──────── RECORDS FOR THE EXERCISE

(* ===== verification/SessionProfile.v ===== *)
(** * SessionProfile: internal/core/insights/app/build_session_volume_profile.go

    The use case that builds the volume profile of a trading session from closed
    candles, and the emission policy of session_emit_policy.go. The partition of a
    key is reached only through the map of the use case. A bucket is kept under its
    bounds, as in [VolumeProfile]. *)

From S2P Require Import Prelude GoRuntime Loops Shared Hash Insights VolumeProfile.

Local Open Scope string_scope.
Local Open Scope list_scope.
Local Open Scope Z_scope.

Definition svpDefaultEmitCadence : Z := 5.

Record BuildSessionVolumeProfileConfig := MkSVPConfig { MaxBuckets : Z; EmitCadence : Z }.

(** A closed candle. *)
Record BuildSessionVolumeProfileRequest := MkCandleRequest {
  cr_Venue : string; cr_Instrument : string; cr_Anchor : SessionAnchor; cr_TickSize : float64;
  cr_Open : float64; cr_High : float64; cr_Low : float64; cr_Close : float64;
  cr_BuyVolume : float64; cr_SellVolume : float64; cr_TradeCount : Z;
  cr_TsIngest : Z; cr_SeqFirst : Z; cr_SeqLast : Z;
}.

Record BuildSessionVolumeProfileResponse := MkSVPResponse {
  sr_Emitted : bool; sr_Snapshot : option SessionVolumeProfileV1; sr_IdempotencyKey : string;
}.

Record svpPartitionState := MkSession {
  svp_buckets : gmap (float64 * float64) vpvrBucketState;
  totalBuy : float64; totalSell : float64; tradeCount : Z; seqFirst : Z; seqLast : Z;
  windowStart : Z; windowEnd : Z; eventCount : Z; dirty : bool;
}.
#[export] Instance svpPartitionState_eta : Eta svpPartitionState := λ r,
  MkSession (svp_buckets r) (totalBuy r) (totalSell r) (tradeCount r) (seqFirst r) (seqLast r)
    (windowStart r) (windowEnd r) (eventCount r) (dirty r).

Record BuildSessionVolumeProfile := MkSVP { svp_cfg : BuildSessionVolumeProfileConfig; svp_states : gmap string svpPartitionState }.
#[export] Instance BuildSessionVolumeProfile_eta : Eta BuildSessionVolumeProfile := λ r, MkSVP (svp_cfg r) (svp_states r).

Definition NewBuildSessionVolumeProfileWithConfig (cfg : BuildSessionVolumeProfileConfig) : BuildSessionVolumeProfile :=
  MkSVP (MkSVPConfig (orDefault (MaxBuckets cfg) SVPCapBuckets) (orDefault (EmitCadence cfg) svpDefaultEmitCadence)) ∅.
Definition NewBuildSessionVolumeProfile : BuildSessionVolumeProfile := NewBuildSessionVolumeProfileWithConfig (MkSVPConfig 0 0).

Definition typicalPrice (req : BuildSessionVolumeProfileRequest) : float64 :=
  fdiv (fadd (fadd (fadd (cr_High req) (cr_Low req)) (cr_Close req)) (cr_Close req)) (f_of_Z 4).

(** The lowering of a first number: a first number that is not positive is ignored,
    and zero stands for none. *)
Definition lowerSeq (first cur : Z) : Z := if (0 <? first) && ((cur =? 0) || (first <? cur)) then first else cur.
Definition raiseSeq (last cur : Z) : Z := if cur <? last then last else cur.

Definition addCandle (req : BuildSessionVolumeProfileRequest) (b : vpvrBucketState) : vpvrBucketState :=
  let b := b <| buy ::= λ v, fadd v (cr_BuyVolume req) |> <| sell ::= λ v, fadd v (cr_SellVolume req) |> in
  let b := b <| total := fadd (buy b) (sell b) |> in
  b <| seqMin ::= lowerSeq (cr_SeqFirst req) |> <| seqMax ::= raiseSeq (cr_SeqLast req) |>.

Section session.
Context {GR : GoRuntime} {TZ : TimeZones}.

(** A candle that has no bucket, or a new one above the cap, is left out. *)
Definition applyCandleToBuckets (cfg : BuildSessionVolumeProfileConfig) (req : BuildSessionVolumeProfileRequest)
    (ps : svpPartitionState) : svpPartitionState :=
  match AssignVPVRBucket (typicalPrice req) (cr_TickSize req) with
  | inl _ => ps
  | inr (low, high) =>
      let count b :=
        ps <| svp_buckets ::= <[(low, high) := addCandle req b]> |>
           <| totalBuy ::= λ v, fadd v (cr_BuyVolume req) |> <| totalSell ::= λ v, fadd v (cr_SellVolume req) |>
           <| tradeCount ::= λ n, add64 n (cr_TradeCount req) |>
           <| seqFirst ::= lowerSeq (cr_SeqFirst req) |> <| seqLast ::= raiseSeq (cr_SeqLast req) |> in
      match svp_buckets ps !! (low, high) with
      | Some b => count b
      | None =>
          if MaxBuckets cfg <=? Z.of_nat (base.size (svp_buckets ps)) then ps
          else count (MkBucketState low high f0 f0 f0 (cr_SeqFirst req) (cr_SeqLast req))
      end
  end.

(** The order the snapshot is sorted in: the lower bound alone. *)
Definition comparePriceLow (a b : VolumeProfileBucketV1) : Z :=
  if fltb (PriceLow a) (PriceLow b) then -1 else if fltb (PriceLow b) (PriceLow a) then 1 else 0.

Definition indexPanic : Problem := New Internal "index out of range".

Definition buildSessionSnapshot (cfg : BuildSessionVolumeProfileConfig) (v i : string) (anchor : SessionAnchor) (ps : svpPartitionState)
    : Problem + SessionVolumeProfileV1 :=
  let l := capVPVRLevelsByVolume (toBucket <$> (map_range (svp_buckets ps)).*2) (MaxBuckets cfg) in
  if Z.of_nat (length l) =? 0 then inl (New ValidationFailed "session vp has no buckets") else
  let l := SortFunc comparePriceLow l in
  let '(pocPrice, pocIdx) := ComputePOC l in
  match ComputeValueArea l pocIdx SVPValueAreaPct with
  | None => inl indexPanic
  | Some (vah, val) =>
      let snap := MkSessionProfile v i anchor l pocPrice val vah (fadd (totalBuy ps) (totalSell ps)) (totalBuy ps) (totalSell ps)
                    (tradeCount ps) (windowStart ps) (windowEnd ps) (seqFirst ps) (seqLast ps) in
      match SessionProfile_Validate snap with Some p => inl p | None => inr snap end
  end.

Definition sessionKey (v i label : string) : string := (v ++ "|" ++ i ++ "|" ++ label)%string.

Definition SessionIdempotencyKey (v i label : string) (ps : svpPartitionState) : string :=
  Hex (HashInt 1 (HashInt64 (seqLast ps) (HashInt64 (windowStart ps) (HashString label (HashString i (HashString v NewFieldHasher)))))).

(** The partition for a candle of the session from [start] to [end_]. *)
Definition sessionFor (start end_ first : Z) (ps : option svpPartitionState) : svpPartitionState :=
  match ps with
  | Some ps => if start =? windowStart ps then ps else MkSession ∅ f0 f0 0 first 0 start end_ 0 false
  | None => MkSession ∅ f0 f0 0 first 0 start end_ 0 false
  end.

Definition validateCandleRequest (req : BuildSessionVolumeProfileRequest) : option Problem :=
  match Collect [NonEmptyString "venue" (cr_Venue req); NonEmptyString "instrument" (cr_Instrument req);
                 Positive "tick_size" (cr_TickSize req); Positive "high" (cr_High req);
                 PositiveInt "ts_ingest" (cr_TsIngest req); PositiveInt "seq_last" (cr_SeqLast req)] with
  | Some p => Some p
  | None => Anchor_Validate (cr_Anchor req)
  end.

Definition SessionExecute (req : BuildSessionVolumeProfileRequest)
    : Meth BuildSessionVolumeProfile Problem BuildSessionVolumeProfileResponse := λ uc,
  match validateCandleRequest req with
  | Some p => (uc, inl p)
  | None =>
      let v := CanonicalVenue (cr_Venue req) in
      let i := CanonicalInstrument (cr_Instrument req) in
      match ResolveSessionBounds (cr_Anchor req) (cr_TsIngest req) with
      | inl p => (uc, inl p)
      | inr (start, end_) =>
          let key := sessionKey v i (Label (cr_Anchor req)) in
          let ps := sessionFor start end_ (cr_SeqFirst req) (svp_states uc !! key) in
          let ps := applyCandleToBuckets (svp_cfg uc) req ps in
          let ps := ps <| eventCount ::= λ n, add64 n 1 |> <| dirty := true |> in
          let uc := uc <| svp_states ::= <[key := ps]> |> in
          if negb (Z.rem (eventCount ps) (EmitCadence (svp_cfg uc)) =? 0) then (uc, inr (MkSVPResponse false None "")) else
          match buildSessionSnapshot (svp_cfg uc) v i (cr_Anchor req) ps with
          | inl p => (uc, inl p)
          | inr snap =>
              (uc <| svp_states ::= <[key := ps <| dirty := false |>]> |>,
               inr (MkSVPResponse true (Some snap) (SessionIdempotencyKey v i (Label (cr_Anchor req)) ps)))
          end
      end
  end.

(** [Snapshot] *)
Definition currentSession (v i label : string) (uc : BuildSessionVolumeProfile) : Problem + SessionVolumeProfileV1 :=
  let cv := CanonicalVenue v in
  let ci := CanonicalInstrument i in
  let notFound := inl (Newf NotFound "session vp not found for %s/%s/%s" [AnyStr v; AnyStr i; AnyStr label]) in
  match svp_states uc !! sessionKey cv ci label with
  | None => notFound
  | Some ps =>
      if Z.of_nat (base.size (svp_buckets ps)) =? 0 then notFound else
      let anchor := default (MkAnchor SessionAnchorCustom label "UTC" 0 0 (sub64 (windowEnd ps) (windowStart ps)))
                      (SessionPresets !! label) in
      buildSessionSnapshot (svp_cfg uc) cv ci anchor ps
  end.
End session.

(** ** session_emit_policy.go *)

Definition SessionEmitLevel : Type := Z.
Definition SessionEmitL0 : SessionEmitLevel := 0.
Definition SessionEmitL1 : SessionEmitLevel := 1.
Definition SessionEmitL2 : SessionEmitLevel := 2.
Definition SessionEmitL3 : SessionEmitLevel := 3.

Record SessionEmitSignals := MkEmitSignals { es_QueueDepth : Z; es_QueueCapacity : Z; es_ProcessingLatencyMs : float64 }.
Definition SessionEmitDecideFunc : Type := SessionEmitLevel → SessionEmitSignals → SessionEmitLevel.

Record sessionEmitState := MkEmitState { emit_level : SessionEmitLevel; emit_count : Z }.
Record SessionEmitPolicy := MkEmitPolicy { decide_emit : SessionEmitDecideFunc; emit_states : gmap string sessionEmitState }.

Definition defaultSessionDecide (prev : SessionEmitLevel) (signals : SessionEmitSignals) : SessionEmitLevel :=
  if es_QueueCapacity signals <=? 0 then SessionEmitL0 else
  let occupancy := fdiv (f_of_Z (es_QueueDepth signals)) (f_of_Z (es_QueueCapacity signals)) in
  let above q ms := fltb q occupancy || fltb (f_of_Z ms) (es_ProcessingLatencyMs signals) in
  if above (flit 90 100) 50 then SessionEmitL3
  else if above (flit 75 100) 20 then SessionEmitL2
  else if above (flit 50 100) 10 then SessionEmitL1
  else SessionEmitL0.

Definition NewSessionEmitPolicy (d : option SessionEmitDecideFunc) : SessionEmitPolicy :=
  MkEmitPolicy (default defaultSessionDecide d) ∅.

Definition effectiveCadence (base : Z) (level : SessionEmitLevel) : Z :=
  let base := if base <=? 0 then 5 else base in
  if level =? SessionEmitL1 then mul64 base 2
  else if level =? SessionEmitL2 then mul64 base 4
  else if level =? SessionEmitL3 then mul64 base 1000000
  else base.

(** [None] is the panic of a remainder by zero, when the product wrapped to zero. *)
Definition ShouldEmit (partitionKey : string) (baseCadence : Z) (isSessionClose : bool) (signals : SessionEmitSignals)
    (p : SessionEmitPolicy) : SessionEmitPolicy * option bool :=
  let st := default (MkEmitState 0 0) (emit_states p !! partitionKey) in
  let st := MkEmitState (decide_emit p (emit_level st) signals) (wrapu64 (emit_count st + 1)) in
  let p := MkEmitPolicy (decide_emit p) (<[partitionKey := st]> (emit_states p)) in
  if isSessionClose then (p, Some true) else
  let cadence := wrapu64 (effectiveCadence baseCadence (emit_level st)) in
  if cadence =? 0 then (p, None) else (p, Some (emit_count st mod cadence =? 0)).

────────────────

WHAT IS EXPECTED: Here the output must be the lines above from the line with "inl _ => ps" to the line with "Definition buildSessionSnapshot (cfg", both included, duplicated word for word and nothing else.

RESPONSE TO THE EXERCISE:
  | inl _ => ps
  | inr (low, high) =>
      let count b :=
        ps <| svp_buckets ::= <[(low, high) := addCandle req b]> |>
           <| totalBuy ::= λ v, fadd v (cr_BuyVolume req) |> <| totalSell ::= λ v, fadd v (cr_SellVolume req) |>
           <| tradeCount ::= λ n, add64 n (cr_TradeCount req) |>
           <| seqFirst ::= lowerSeq (cr_SeqFirst req) |> <| seqLast ::= raiseSeq (cr_SeqLast req) |> in
      match svp_buckets ps !! (low, high) with
      | Some b => count b
      | None =>
          if MaxBuckets cfg <=? Z.of_nat (base.size (svp_buckets ps)) then ps
          else count (MkBucketState low high f0 f0 f0 (cr_SeqFirst req) (cr_SeqLast req))
      end
  end.

(** The order the snapshot is sorted in: the lower bound alone. *)
Definition comparePriceLow (a b : VolumeProfileBucketV1) : Z :=
  if fltb (PriceLow a) (PriceLow b) then -1 else if fltb (PriceLow b) (PriceLow a) then 1 else 0.

Definition indexPanic : Problem := New Internal "index out of range".

Definition buildSessionSnapshot (cfg : BuildSessionVolumeProfileConfig) (v i : string) (anchor : SessionAnchor) (ps : svpPartitionState)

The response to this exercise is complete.